Abusive parents; being homeschooled; not being told to do chores; having no friends; exposure to horrible things online because of unrestricted internet access; not knowing who I am because I've pretended to be like thirty different people online since I was 12, even myself talking in my head (internal monologue I think it's called) isn't my own voice; living in the middle of nowhere with no jobs and barely any public transport nearby; arthritis that could flare up at any moment and stop me from walking for a few months; random fatigue and sensitivity to heat making any job in the summer impossible; lack of motivation to even get out of bed to eat food; and now I know that humanity is so hypocritical, any empathy is just chemicals or energy firing in the neurons in my brain or something, we literally feel empathy for dogs but not as much for smarter animals like corvids. Nothing about us is really... Idk how to describe it, but like nothing feels real? Like free will, I know it's not real, I change day to day, how is that free will? Nothing I do feels like it's the true me, is there even a true me?

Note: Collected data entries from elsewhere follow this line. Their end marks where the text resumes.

(** ** Boarding cards *)

(** C7. On a well-formed flight, [make_boarding_cards] calls the printer
    with (passenger, seat designator, flight number, aircraft model) once
    for each pair of [sorted], applied to the pairs of the occupied seats of
    the plan, in the order of that list: a rearrangement of those pairs,
    one per occupied seat, that ascends in the lexicographic order with the
    passenger name first.  With Bob in 2A and Alice in 1A, Alice's card
    comes before Bob's, and so it does with the seats exchanged. *)
Theorem make_boarding_cards_contract (self : Flight) (Hwf : wf self)
    (W : Type) (card_printer : str → str → str → str → W → W)
    (world : W) :
  _passenger_seats self = Return (occupied_seats self)
  ∧ make_boarding_cards card_printer self world
    = Return (foldl (λ w '(passenger, seat),
                       card_printer passenger seat (number self)
                                    (aircraft_model self) w)
                    world (sorted (occupied_seats self)))
  ∧ make_boarding_cards recording_printer self []
    = Return ((λ '(passenger, seat),
                 (passenger, seat, number self, aircraft_model self))
              <$> sorted (occupied_seats self))
  ∧ sorted (occupied_seats self) ≡ₚ occupied_seats self
  ∧ StronglySorted name_first (sorted (occupied_seats self))
  ∧ NoDup (occupied_seats self).*2
  ∧ (∀ passenger seat,
       (passenger, seat) ∈ occupied_seats self
       ↔ ∃ r l, in_plan (_aircraft self) r l
                ∧ seat = designator r l
                ∧ seat_at (_seating self) r l = Return (Some passenger))
  ∧ make_boarding_cards recording_printer bob_then_alice []
    = Return [("Alice", "1A", "AB221", "Airbus A319");
              ("Bob", "2A", "AB221", "Airbus A319")]
  ∧ make_boarding_cards recording_printer alice_behind_bob []
    = Return [("Alice", "2A", "AB221", "Airbus A319");
              ("Bob", "1A", "AB221", "Airbus A319")].
Proof.
  pose proof (passenger_seats_wf self Hwf) as Hseats.
  split_and!.
  - done.
  - unfold make_boarding_cards. by rewrite Hseats.
  - unfold make_boarding_cards. rewrite Hseats. simpl.
    by rewrite foldl_recording_printer.
  - apply sorted_Permutation.
  - apply sorted_StronglySorted.
  - apply occupied_seats_NoDup.
  - apply elem_of_occupied_seats.
  - vm_compute. reflexivity.
  - vm_compute. reflexivity.
Qed.

Lemma make_boarding_cards_contract_witness :
  make_boarding_cards recording_printer tim_and_john []
  = Return ((λ '(passenger, seat),
               (passenger, seat, number tim_and_john, aircraft_model tim_and_john))
            <$> sorted (occupied_seats tim_and_john)).
Proof.
  destruct (make_boarding_cards_contract tim_and_john tim_and_john_wf
              (list (str * str * str * str)) recording_printer [])
    as (_ & _ & Hcalls & _).
  exact Hcalls.
Defined.

(** * Further properties of the module *)

(** ** [int] undoes [str] *)

Lemma string_of_uint_decimal d :
  Str.all Char.is_decimal (Str.of_ascii (NilEmpty.string_of_uint d)) = true.
Proof.
  induction d; [done|..];
    change (Str.all Char.is_decimal (Str.of_ascii (NilEmpty.string_of_uint d))
            = true); exact IHd.
Qed.

Lemma string_of_uint_nonempty d :
  d ≠ Decimal.Nil → Str.of_ascii (NilEmpty.string_of_uint d) ≠ "".
Proof. by destruct d. Qed.

Lemma decimal_from_cons acc c s :
  decimal_from acc (StrCons c s)
  = decimal_from (10 * acc + Char.decimal_value c) s.
Proof. done. Qed.

Lemma decimal_from_of_uint_acc d : ∀ acc : positive,
  decimal_from (Z.pos acc) (Str.of_ascii (NilEmpty.string_of_uint d))
  = Z.pos (Pos.of_uint_acc d acc).
Proof.
  induction d as [|d IH|d IH|d IH|d IH|d IH|d IH|d IH|d IH|d IH|d IH];
    intros acc; [done|..];
    cbn [NilEmpty.string_of_uint Str.of_ascii Pos.of_uint_acc];
    rewrite decimal_from_cons, <- IH; f_equal;
    match goal with
    | |- context [Char.decimal_value ?c] =>
        let v := eval vm_compute in (Char.decimal_value c) in
        change (Char.decimal_value c) with v
    end; lia.
Qed.

Lemma decimal_from_of_uint d :
  decimal_from 0 (Str.of_ascii (NilEmpty.string_of_uint d))
  = Z.of_N (Pos.of_uint d).
Proof.
  induction d as [|d IH|d IH|d IH|d IH|d IH|d IH|d IH|d IH|d IH|d IH];
    [done|exact IH|..];
    cbn [NilEmpty.string_of_uint Str.of_ascii Pos.of_uint];
    rewrite decimal_from_cons;
    apply (decimal_from_of_uint_acc d).
Qed.

Lemma int_negative s :
  s ≠ "" → Str.all Char.is_decimal s = true →
  Str.int (StrCons (ord "-") s) = Some (- decimal_number s).
Proof.
  intros Hne Hall.
  pose proof (all_decimal_digit s Hall) as Hdig.
  unfold Str.int.
  change (Str.lstrip (StrCons (ord "-") s)) with (StrCons (ord "-") s).
  assert (Str.rstrip (StrCons (ord "-") s) = StrCons (ord "-") s) as ->.
  { simpl. rewrite (rstrip_digit_string s Hdig). by destruct s. }
  change ((ord "-" =? ord "+")%N) with false.
  change ((ord "-" =? ord "-")%N) with true. cbv iota.
  by rewrite digits_of_decimal_string.
Qed.
(** X25.  The axial loads of the interaction diagram.  The entries under 'P'
    are the capacity [top] of the axial-only analysis and one load for
    each [i] from 1 to [num_points - 1]; so with [num_points] 0 or 1
    the capacity is all there is.  When the capacity is a finite
    number, load [i] is the rational [top * (num_points - 1 - i) /
    (num_points - 1)]: the loads are evenly spaced and the last of
    them is 0, the point of pure bending.  When the capacity is not
    finite the last load is NaN. *)
Theorem sweep_axial_loads (num_points fuel : nat) (prop nonprop : pyfloat)
  (w w' : world S) (Ps Ms : list pyfloat) :
  run_ops_interaction strain_c strain_s locate num_points prop nonprop fuel w
  = (Ok (Ps, Ms), w') ->
  exists top : pyfloat,
    nth_error Ps 0 = Some top
    /\ length Ps = Datatypes.S (num_points - 1)
    /\ length Ms = length Ps
    /\ (forall (q : Q) (i : nat) (iP : pyfloat),
          top = Fin q -> (1 <= i)%nat -> nth_error Ps i = Some iP ->
          exists qi : Q,
            iP = Fin qi
            /\ (qi == q * inject_Z (Z.of_nat num_points - 1 - Z.of_nat i)
                      / inject_Z (Z.of_nat num_points - 1))%Q)
    /\ ((2 <= num_points)%nat ->
        nth_error Ps (num_points - 1)
        = Some (if is_finite top then Fin 0 else NaN)).
Proof.
  intro Hrun. unfold run_ops_interaction, bind, lift in Hrun.
  destruct (analysis _ _ _ _ _ _ _) as [[r| |] w1] eqn:Hr;
    try discriminate Hrun.
  destruct (py_max _) as [top| |] eqn:Htop; try discriminate Hrun.
  destruct (py_in _ _); [discriminate Hrun|].
  destruct (interaction_loop_swept _ _ _ _ _ _ _ _ _ _ _ _ _ _ Hrun)
    as (pairs & Hswept & HPs & HMs).
  pose proof (swept_spaced _ _ _ _ _ _ _ _ Hswept) as Hsp.
  assert (Hlen : length pairs = (num_points - 1)%nat).
  { assert (E : length (seq 1 (num_points - 1)) = length pairs)
      by (clear - Hsp; induction Hsp; cbn [length]; congruence).
    rewrite <- E. apply length_seq. }
  exists top. subst Ps Ms. cbn [app nth_error length].
  rewrite !length_map, Hlen.
  split; [reflexivity|]. split; [reflexivity|]. split; [reflexivity|].
  assert (Hnth : forall (i : nat) (iP : pyfloat),
            (1 <= i)%nat -> nth_error (top :: map fst pairs) i = Some iP ->
            spaced num_points top i iP).
  { intros [|j] iP Hi Hnth; [lia|]. cbn [nth_error] in Hnth.
    rewrite nth_error_map in Hnth.
    destruct (nth_error pairs j) as [pair|] eqn:Hpair; [|discriminate].
    inversion Hnth; subst iP.
    assert (Hj : (j < num_points - 1)%nat).
    { rewrite <- Hlen. apply nth_error_Some. congruence. }
    assert (Hseq : nth_error (seq 1 (num_points - 1)) j
                   = Some (Datatypes.S j)).
    { rewrite nth_error_seq.
      destruct (Nat.ltb_spec j (num_points - 1)); [reflexivity | lia]. }
    exact (Forall2_nth_error _ _ _ _ _ _ Hsp Hseq Hpair). }
  split.
  - intros q i iP -> Hi Hi'. apply (spaced_finite num_points q i).
    now apply Hnth.
  - intro Hn.
    destruct (nth_error (top :: map fst pairs) (num_points - 1))
      as [iP|] eqn:HiP.
    + f_equal. apply (spaced_last num_points); [|assumption].
      apply Hnth; [lia | assumption].
    + apply nth_error_None in HiP. cbn [length] in HiP.
      rewrite length_map, Hlen in HiP. lia.
Qed.
(** [SettingsWindow.save_settings]; [threshold_var] is [None] when [float]
    raises [ValueError] on the text of the entry. *)
Definition save_settings (auto_boost_var : bool) (threshold_var : option float)
    (priority_var : string) : list gui_step :=
  Set_auto_boost_enabled auto_boost_var ::
  match threshold_var with
  | Some t =>
      [ Set_auto_boost_threshold t;
        Set_auto_boost_level priority_var;
        Gui_show_info "Success" "Settings saved successfully!" ]
  | None =>
      [ Gui_show_error "Error" "Invalid threshold value. Please enter a number." ]
  end.

Definition on_closing (now : string) : list gui_step :=
  [ Set_monitoring_active false;
    Gui_log_action now "Application closed";
    Gui_root_destroy ].

(** ** The monitoring thread *)

(** What the main thread does while the monitoring thread evaluates one
    process: before it reads [auto_boost_enabled], before it reads
    [auto_boost_threshold] and before it reads [auto_boost_level]. *)
Record interference : Type := mk_interference
  { before_enabled : list gui_step;
    before_threshold : list gui_step;
    before_level : list gui_step }.

Definition quiet : interference := mk_interference [] [] [].

(** One process yielded by [process_iter].  The body of the inner [try] either
    raises while it reads the process (before it has done anything: what
    follows the reading is the boost, which sits in a [try] of its own, and an
    [append]) or gets its [info]; [item_now] is the clock reading should an
    action be logged. *)
Record proc_item : Type := mk_item
  { item_info : result proc_info;
    item_now : string }.

(** What the outside world answers during one pass.  The generator
    [psutil.process_iter] yields the processes of [env_processes] one after
    the other and then is either exhausted or raises ([env_process_iter]):
    it is advanced in the header of the [for], outside the inner [try]. *)
Record pass_env : Type := mk_pass
  { env_cpu_percent : result float;
    env_virtual_memory : result svmem;
    env_disk_usage : result sdiskusage;
    env_after_stats : option exn;
    env_processes : list (interference * proc_item);
    env_process_iter : option exn;
    env_after_list : option exn }.

(** [gui_app.root.after(0, callback, arg)]: the callback is scheduled unless
    the call raises. *)
Definition root_after (scheduled : event) (o : option exn) : M unit :=
  match o with
  | None => emit scheduled
  | Some e => raise e
  end.

(** One turn of the loop of [monitor_processes]. *)
Inductive loop_env : Type := mk_turn
  { gui_before_check : list gui_step;
    turn_pass : pass_env }.

Inductive loop_status : Type := Stopped | Still_running.

Section Monitor.

Variable sys_platform : platform.
Variable os : os_iface.

(** The body of the [for] loop. *)
Definition sample_process (w : interference) (proc : proc_item)
    (processes_data : list process_row) : M (list process_row) :=
  try_except
    (proc_info <- lift_result (item_info proc) ;;
     let pid := info_pid proc_info in
     let name := string_or (info_name proc_info) "N/A" in
     let cpu_percent := float_or (info_cpu_percent proc_info) 0.0%float in
     let ram_percent := float_or (info_memory_percent proc_info) 0.0%float in
     let status := info_status proc_info in
     let score := calculate_score cpu_percent ram_percent in
     gui_thread (before_enabled w) ;;
     enabled <- gets auto_boost_enabled ;;
     (if enabled then
        gui_thread (before_threshold w) ;;
        threshold <- gets auto_boost_threshold ;;
        if PrimFloat.ltb threshold score then
          try_except
            (gui_thread (before_level w) ;;
             level <- gets auto_boost_level ;;
             boost_process_priority sys_platform os pid level ;;
             log_action (item_now proc)
               ("Auto-boosted PID " +++ str_int pid +++ " (" +++ name
                  +++ ") - Score: " +++ format_2f score))
            (fun _ => ret tt)
        else ret tt
      else ret tt) ;;
     ret (processes_data
            ++ [mk_row pid name cpu_percent ram_percent score status]))
    (fun _ => ret processes_data).

(** The iterations of the [for] loop over the processes the generator
    yielded. *)
Fixpoint for_each_process (procs : list (interference * proc_item))
    (processes_data : list process_row) : M (list process_row) :=
  match procs with
  | [] => ret processes_data
  | (w, proc) :: rest =>
      processes_data' <- sample_process w proc processes_data ;;
      for_each_process rest processes_data'
  end.

(** The [for] loop: the iterations over what the generator yielded, then the
    generator's end, which leaves the loop or raises out of it. *)
Definition for_proc_in_process_iter (procs : list (interference * proc_item))
    (process_iter_end : option exn) (processes_data : list process_row)
  : M (list process_row) :=
  processes_data' <- for_each_process procs processes_data ;;
  outcome process_iter_end ;;
  ret processes_data'.

(** The body of the outer [try]. *)
Definition monitor_pass (env : pass_env) : M unit :=
  let processes_data := [] in
  system_cpu <- lift_result (env_cpu_percent env) ;;
  system_memory <- lift_result (env_virtual_memory env) ;;
  let system_disk :=
    match env_disk_usage env with
    | Ok d => d
    | Raise _ => mk_disk 0%float 0 0 0
    end in
  root_after
    (After_update_system_stats
       (mk_stats system_cpu (vm_percent system_memory)
          (vm_total system_memory) (vm_used system_memory)
          (vm_available system_memory) (disk_percent system_disk)
          (disk_total system_disk) (disk_used system_disk)
          (disk_free system_disk)))
    (env_after_stats env) ;;
  processes_data <- for_proc_in_process_iter (env_processes env)
                      (env_process_iter env) processes_data ;;
  root_after (After_update_process_list processes_data) (env_after_list env) ;;
  time_sleep 1%float.
(** A WAV upload served from the sample bundle: the mood is the class with
    the largest probability, one half. *)
Lemma second_service_response_witness :
  ∃ response,
    (@Enhanced.predict_mood (Sample.host true true) Sample.librosa Sample.numpy
       Sample.python Sample.pydantic Sample.enhanced_bundle
       (App.Upload (Some "audio/wav") "song.wav" (data Sample.wav_file)) ∅).1
    = Ok response
    ∧ Enhanced.r_mood response = "energetic"
    ∧ Enhanced.r_confidence response = 0.5%float
    ∧ length (Enhanced.r_audio_features response) = 15%nat.
Proof.
  eassert (Hrun :
    @Enhanced.predict_mood (Sample.host true true) Sample.librosa Sample.numpy
      Sample.python Sample.pydantic Sample.enhanced_bundle
      (App.Upload (Some "audio/wav") "song.wav" (data Sample.wav_file)) ∅
    = (Ok _, _)) by (vm_compute; reflexivity).
  eexists. split; [by rewrite Hrun|].
  split; [reflexivity|]. split; [reflexivity|].
  destruct (@second_service_response (Sample.host true true) Sample.librosa
              Sample.numpy Sample.python Sample.pydantic _ _ _ _ _ Hrun)
    as (? & ? & ? & ? & ? & ? & ? & ? & ? & Hfacts).
  apply Hfacts.
Defined.

(** With no file at all the service starts, and refuses a WAV upload. *)
Lemma second_service_starts_without_model_witness :
  Enhanced.model_data
    (@Enhanced.startup_event (Sample.pickle Sample.enhanced_bundle)
       Sample.python "app" ∅ Enhanced.initial_globals) = Enhanced.py_None
  ∧ is_ok
      (@Enhanced.predict_mood (Sample.host true true) Sample.librosa
         Sample.numpy Sample.python Sample.pydantic
         (Enhanced.model_data
            (@Enhanced.startup_event (Sample.pickle Sample.enhanced_bundle)
               Sample.python "app" ∅ Enhanced.initial_globals))
         (App.Upload (Some "audio/wav") "song.wav" (data Sample.wav_file)) ∅).1
    = false.
Proof.
  destruct (@second_service_starts_without_model (Sample.host true true)
              Sample.librosa Sample.numpy (Sample.pickle Sample.enhanced_bundle)
              Sample.python Sample.pydantic "app" ∅ (lookup_empty _))
    as (Hdata & _ & Hfails).
  split; [exact Hdata|apply Hfails].
Defined.

(** The bundle of the first service has no ["features"] entry: the second
    service keeps it and its health check fails. *)
Lemma bundle_without_feature_count_breaks_health_check_witness :
  Enhanced.model_data
    (@Enhanced.startup_event
       (Sample.pickle (Sample.bundle_of Sample.four_labels PNone PNone))
       Sample.python "app" {[ MODEL_PATH "app" := File true [] ]}
       Enhanced.initial_globals)
  = Sample.bundle_of Sample.four_labels PNone PNone
  ∧ is_ok
      (@Enhanced.health_check Sample.python
         (@Enhanced.startup_event
            (Sample.pickle (Sample.bundle_of Sample.four_labels PNone PNone))
            Sample.python "app" {[ MODEL_PATH "app" := File true [] ]}
            Enhanced.initial_globals)
         0%float) = false.
Proof.
  edestruct (@bundle_without_feature_count_breaks_health_check
               (Sample.pickle (Sample.bundle_of Sample.four_labels PNone PNone))
               Sample.python "app" {[ MODEL_PATH "app" := File true [] ]}
               Enhanced.initial_globals)
    as (_ & Hdata & Hhealth);
    [apply lookup_singleton_eq|reflexivity|reflexivity| |reflexivity|].
  { intros Hempty. apply (f_equal (λ m, m !! "scaler")) in Hempty.
    vm_compute in Hempty. discriminate Hempty. }
  split; [exact Hdata|]. by rewrite Hhealth.
Defined.

(** The health check of a service started in an empty directory answers,
    and says that no model is loaded. *)
Lemma health_check_after_failed_startup_witness :
  Enhanced.h_model_loaded <$>
    match @Enhanced.health_check Sample.python
            (@Enhanced.startup_event (Sample.pickle Sample.enhanced_bundle)
               Sample.python "app" ∅ Enhanced.initial_globals) 1%float
    with
    | Ok h => Some h
    | Raise _ => None
    end
  = Some false.
Proof.
  rewrite (@health_check_after_failed_startup
             (Sample.pickle Sample.enhanced_bundle) Sample.python "app" ∅
             1%float (lookup_empty _)).
  reflexivity.
Defined.

(** The response to a WAV upload lists the four classes of the bundle. *)
Lemma second_service_percentages_cover_classes_witness :
  ∃ response,
    (@Enhanced.predict_mood (Sample.host true true) Sample.librosa Sample.numpy
       Sample.python Sample.pydantic Sample.enhanced_bundle
       (App.Upload (Some "audio/wav") "song.wav" (data Sample.wav_file)) ∅).1
    = Ok response
    ∧ (Enhanced.r_mood_percentages response).*1
      = [LStr "calm"; LStr "energetic"; LStr "happy"; LStr "sad"]
    ∧ ∃ items,
        (length items ≤ 4)%nat
        ∧ ∀ k, k ∈ (Enhanced.r_mood_percentages response).*1 ↔ k ∈ items.
Proof.
  eassert (Hrun :
    @Enhanced.predict_mood (Sample.host true true) Sample.librosa Sample.numpy
      Sample.python Sample.pydantic Sample.enhanced_bundle
      (App.Upload (Some "audio/wav") "song.wav" (data Sample.wav_file)) ∅
    = (Ok _, _)) by (vm_compute; reflexivity).
  eexists. split; [by rewrite Hrun|]. split; [reflexivity|].
  destruct (@second_service_percentages_cover_classes (Sample.host true true)
              Sample.librosa Sample.numpy Sample.python Sample.pydantic
              _ _ _ _ _ Hrun)
    as (d & c & classes & x & proba & mood_probs & items
        & Hmd & Hmodel & _ & Hproba & Hrow & _ & Hlen & Hkeys).
  exists items. split; [|exact Hkeys].
  injection Hmd as <-. vm_compute in Hmodel. injection Hmodel as <-.
  simpl in Hproba. injection Hproba as <-.
  simpl in Hrow. injection Hrow as <-. exact Hlen.
Defined.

Sometimes I feel okay, but it's not true happiness, I'm just pushing away the knowledge of how reality really is, pretending humans really are all that matters, well basically just not thinking, but eventually the thoughts come out and I think so much about how everything is and get depressed again and remember that I'm not gonna get a job, I'm always moody to my parents, I don't care about my pets, I'm just kind of useless. And if I can't happy OR useful, then like why am I even alive? The things I enjoy even don't make me happy, the only thing I do outside of being in bed all day and scrolling through youtube is play sonic games, and sometimes I just get frustrated and bite myself and then that triggers another depressed episode where I feel a strong feeling that I really need to die to end the suffering I and others who know me feel around me.
I unfortunately can't actually die because my parents would be upset, which is because of empathy I guess, Idk if my dad would be hurt that bad, but I feel like my mum might not want to be alive if I was gone and I'd rather not kill a person, even though I kill animals by walking around anyway... Yeah it's hypocritical as I said before, but I guess my brain really wants me to care about my mum.
I know this stuff might seem not even bad an actually not going to school and not being given chores might make me seem spoiled and privalaged but I think that's a reason I don't have any motivation to do anything because my parents already do everything, and yeah I should feel "bad" for this and I do, but it's not enough to motivate me. I wish it was. I can't even start to get up, I'm mentally trapped in my bed. Sometimes I feel like I'm evil.
Sometimes I can't even tell what I feel, my brain doesn't work, I can't tell what the emotions are I think? It's hard to explain, I know I'm upset and restless and stuff but idk what it is exactly. I felt this yesterday and can't even remember it properly.
Sorry for the super long comment

but yea that's why i dont wanna be alive I very much dislike experiencing existence.